» WHAT YOU ARE ASKED TO DO: In the data below, find every line with the string "result" and pull it out.

***** INPUT MATERIAL *****

(** The overrides of [modbusdump] on the settings. *)
Definition dump_overrides (device : option string) (baud : option Z) (host : option string) (port : option Z)
    (s : Settings) : Settings :=
  let c := st_serial s in
  let t := st_modbus_tcp s in
  {| st_data_dir := st_data_dir s; st_config_path := st_config_path s; st_mock := st_mock s;
     st_transport := st_transport s;
     st_serial := {| sc_device := default (sc_device c) device; sc_baud := default (sc_baud c) baud; sc_parity := sc_parity c;
                     sc_stopbits := sc_stopbits c; sc_bytesize := sc_bytesize c; sc_timeout_s := sc_timeout_s c |};
     st_modbus_tcp := {| tc_host := default (tc_host t) host; tc_port := default (tc_port t) port;
                         tc_timeout_s := tc_timeout_s t; tc_connect_timeout_s := tc_connect_timeout_s t;
                         tc_framer := tc_framer t |};
     st_modbus := st_modbus s; st_retention := st_retention s; st_auth := st_auth s; st_slack := st_slack s;
     st_ats := st_ats s; st_ws_push_ms := st_ws_push_ms s; st_cors_origins := st_cors_origins s |}.

(** ** scan *)

(** A word, or the tag of an error. *)
Definition entry : Type := Z + string.

(** [m\[addr + i\] = w] for every word. *)
Fixpoint put_words {A} (addr : Z) (words : list A) (m : gmap Z A) : gmap Z A :=
  match words with [] => m | w :: ws => put_words (addr + 1) ws (<[addr := w]> m) end.

Section scan.
Context {W : Type} `{ModbusClient W}.

(** One address at a time; [rr.error or "err"]. *)
Fixpoint scan_singles (fc a : Z) (n : nat) (result : gmap Z entry) (w : W) : gmap Z entry * W :=
  match n with
  | O => (result, w)
  | S n' =>
      let '(rr, w1) := mc_read a 1 fc w in
      let e : entry := match mr_ok rr, mr_words rr with
                       | true, Some ws => inl (hd 0 ws)
                       | _, _ => inr match mr_error rr with Some e => if (e =? "")%string then "err"%string else e
                                                          | None => "err"%string end
                       end in
      scan_singles fc (a + 1) n' (<[a := e]> result) w1
  end.

(** The [while] loop of [scan_one_fc]; [None] when the fuel runs out. *)
Fixpoint scan_loop (fuel : nat) (fc batch last addr : Z) (result : gmap Z entry) (w : W) : option (gmap Z entry * W) :=
  if last <? addr then Some (result, w)
  else match fuel with
       | O => None
       | S fuel' =>
           let count := Z.min batch (last - addr + 1) in
           let '(r, w1) := mc_read addr count fc w in
           let '(result', w2) :=
             match mr_ok r, mr_words r with
             | true, Some words => (put_words addr (inl <$> words) result, w1)
             | _, _ => scan_singles fc addr (Z.to_nat count) result w1
             end in
           scan_loop fuel' fc batch last (addr + count) result' w2
       end.
(** ** The JSON document *)

Definition json_register (rv : shown) : pyval :=
  let '(r, v) := rv in
  PvDict [("name", PvStr (r_name r)); ("addr", PvStr (hex4 (r_addr r))); ("type", PvStr (type_name (r_type r)));
          ("value", match v with Some x => PvNum x | None => PvNone end); ("unit", PvStr (r_unit r));
          ("raw_hex", PvList (map (fun o => match o with None => PvNone | Some w => PvStr (hex4 w) end) (raw_words words r)))].

Definition json_report : pyval :=
  PvDict
    [("transport", PvStr (st_transport st)); ("slave", num (rm_slave rm)); ("engine_state", PvStr fired_state);
     ("engine_state_via", match fired_rule with
                          | Some rule => PvDict [("register", PvStr (sb_register rule)); ("mask", PvStr (hex4 (sb_mask rule)))]
                          | None => PvNone
                          end);
     ("registers", PvList (map json_register decoded));
     ("active_alarms", PvList (map (fun ab => PvDict [("code", PvStr (ab_code ab)); ("desc", PvStr (ab_desc ab));
                                                      ("severity", PvStr (ab_severity ab))]) active));
     ("errors", PvList (map PvStr errs)); ("elapsed_ms", PvNum elapsed_1)].

(** ** The computed parts of the printable sheet

    Templates are written with a back quote where the source has a double one. *)

Definition tpl (s : string) : string := str_map (fun c => if (code_of c =? 96)%Z then dquote else c) s.

(** [html.escape] of a character. *)
Definition escape_char (c : Ascii.ascii) : string :=
  let n := code_of c in
  if (n =? 38)%Z then "&amp;" else if (n =? 60)%Z then "&lt;" else if (n =? 62)%Z then "&gt;"
  else if (n =? 34)%Z then "&quot;" else if (n =? 39)%Z then "&#x27;" else String c "".
Fixpoint html_escape (s : string) : string :=
  match s with EmptyString => "" | String c s => escape_char c +:+ html_escape s end.

Definition warning_row (ab : AlarmBit) : string :=
  tpl "
        <tr class=`warn`>
          <td><strong>" +:+ html_escape (ab_code ab) +:+ tpl "</strong><br><span class=`desc`>" +:+ html_escape (ab_desc ab) +:+
  tpl "</span></td>
          <td class=`mono`>" +:+ html_escape (ab_register ab) +:+ " " +:+ hex4 (ab_mask ab) +:+ tpl "</td>
          <td class=`chk`>☐ Yes &nbsp;&nbsp; ☐ No</td>
          <td class=`write`></td>
        </tr>".
Definition no_warnings : string := tpl "
        <tr><td colspan=`4` style=`text-align:center; color:#666;`>
          GenWatch reports no active warnings. Confirm the panel agrees:
          ☐ Panel also shows no warnings &nbsp;&nbsp;&nbsp;
          ☐ Panel shows warnings (write here): _______________________
        </td></tr>".
Definition warning_rows : string := match active with [] => no_warnings | _ => String.concat "" (map warning_row active) end.

(** [by_name.get(name)]: of registers of one name the last. *)
Definition by_name (name : string) : option shown := last (List.filter (fun rv => r_name (fst rv) =? name) decoded).
Definition get_val (name : string) : res string :=
  match by_name name with Some (_, Some v) => fmt_value (Some v) | _ => r_ret "—" end.
Definition get_unit (name : string) : string := match by_name name with Some (r, _) => r_unit r | None => "" end.

Definition numeric_targets : list (string * string) :=
  [("battery_volts", "Battery voltage"); ("run_hours", "Run hours (lifetime)"); ("coolant_temp", "Coolant temperature");
   ("oil_temp", "Oil temperature"); ("fuel_level_pct", "Fuel level")].
Definition numeric_row (target : string * string) : res string :=
  val <-? get_val (fst target) ;;
  r_ret (tpl "
        <tr>
          <td>" +:+ html_escape (snd target) +:+ tpl "</td>
          <td class=`mono num`>" +:+ html_escape val +:+ " " +:+ html_escape (get_unit (fst target)) +:+ tpl "</td>
          <td class=`write`></td>
          <td class=`chk`>☐ Match &nbsp; ☐ Off</td>
        </tr>").
Definition numeric_rows : res string := rows <-? r_map numeric_row numeric_targets ;; r_ret (String.concat "" rows).

(** The value of a register of the diagnostic table; [{x / 10:.1f}] of a number. *)
Definition value_of_name (name : string) : option pynum := match by_name name with Some (_, v) => v | None => None end.
Definition tenth (v : pynum) : string := fmt_fixed 1 (f_div (py_float v) (f_of_Z 10)).

Definition diag_rows : list string :=
  (match value_of_name "coolant_level" with
   | Some v => [tpl "
        <tr>
          <td>Coolant level<br><span class=`desc`>GenWatch reads " +:+ py_str v +:+ tpl " (impossible if % — likely scale issue)</span></td>
          <td class=`write`></td>
          <td class=`note`>If panel shows ~" +:+ tenth v +:+ tpl " → set <span class=`mono`>scale: 0.1</span><br>If different → register may not mean coolant level</td>
        </tr>"]
   | None => []
   end ++
   match value_of_name "quiettest_status" with
   | Some v => [tpl "
        <tr>
          <td>Quiet-test status<br><span class=`desc`>GenWatch reads " +:+ py_str v +:+ tpl " (0xFFFF = `unconfigured` sentinel)</span></td>
          <td class=`write`>Has a quiet-test ever been run? ☐ Yes ☐ No / unknown</td>
          <td class=`note`>If `no`, the 0xFFFF is expected; will populate on first quiet-test</td>
        </tr>"]
   | None => []
   end ++
   match value_of_name "engine_status_code" with
   | Some v => [tpl "
        <tr>
          <td>Engine status code<br><span class=`desc`>GenWatch reads " +:+ py_str v +:+ tpl "</span></td>
          <td class=`write`>Panel home screen status text / code:</td>
          <td class=`note`>Tells us whether 0x0132 is the actual status enum on your panel</td>
        </tr>"]
   | None => []
   end ++
   match value_of_name "key_switch_state" with
   | Some v => [tpl "
        <tr>
          <td>Key switch position<br><span class=`desc`>GenWatch raw " +:+ hex4 (low16 v) +:+ tpl "</span></td>
          <td class=`write`>Physical key position:&nbsp;&nbsp;☐ OFF &nbsp;☐ AUTO &nbsp;☐ MANUAL</td>
          <td class=`note`>Lets us label the bits set in key_switch_state</td>
        </tr>"]
   | None => []
   end)%list.
Definition diag_table : string :=
  match diag_rows with [] => "<tr><td colspan='3'>No diagnostic values flagged.</td></tr>" | rows => String.concat "" rows end.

*****

» SOLUTION FOR THIS EXERCISE:
Fixpoint scan_singles (fc a : Z) (n : nat) (result : gmap Z entry) (w : W) : gmap Z entry * W :=
  | O => (result, w)
      scan_singles fc (a + 1) n' (<[a := e]> result) w1
Fixpoint scan_loop (fuel : nat) (fc batch last addr : Z) (result : gmap Z entry) (w : W) : option (gmap Z entry * W) :=
  if last <? addr then Some (result, w)
           let '(result', w2) :=
             | true, Some words => (put_words addr (inl <$> words) result, w1)
             | _, _ => scan_singles fc addr (Z.to_nat count) result w1
           scan_loop fuel' fc batch last (addr + count) result' w2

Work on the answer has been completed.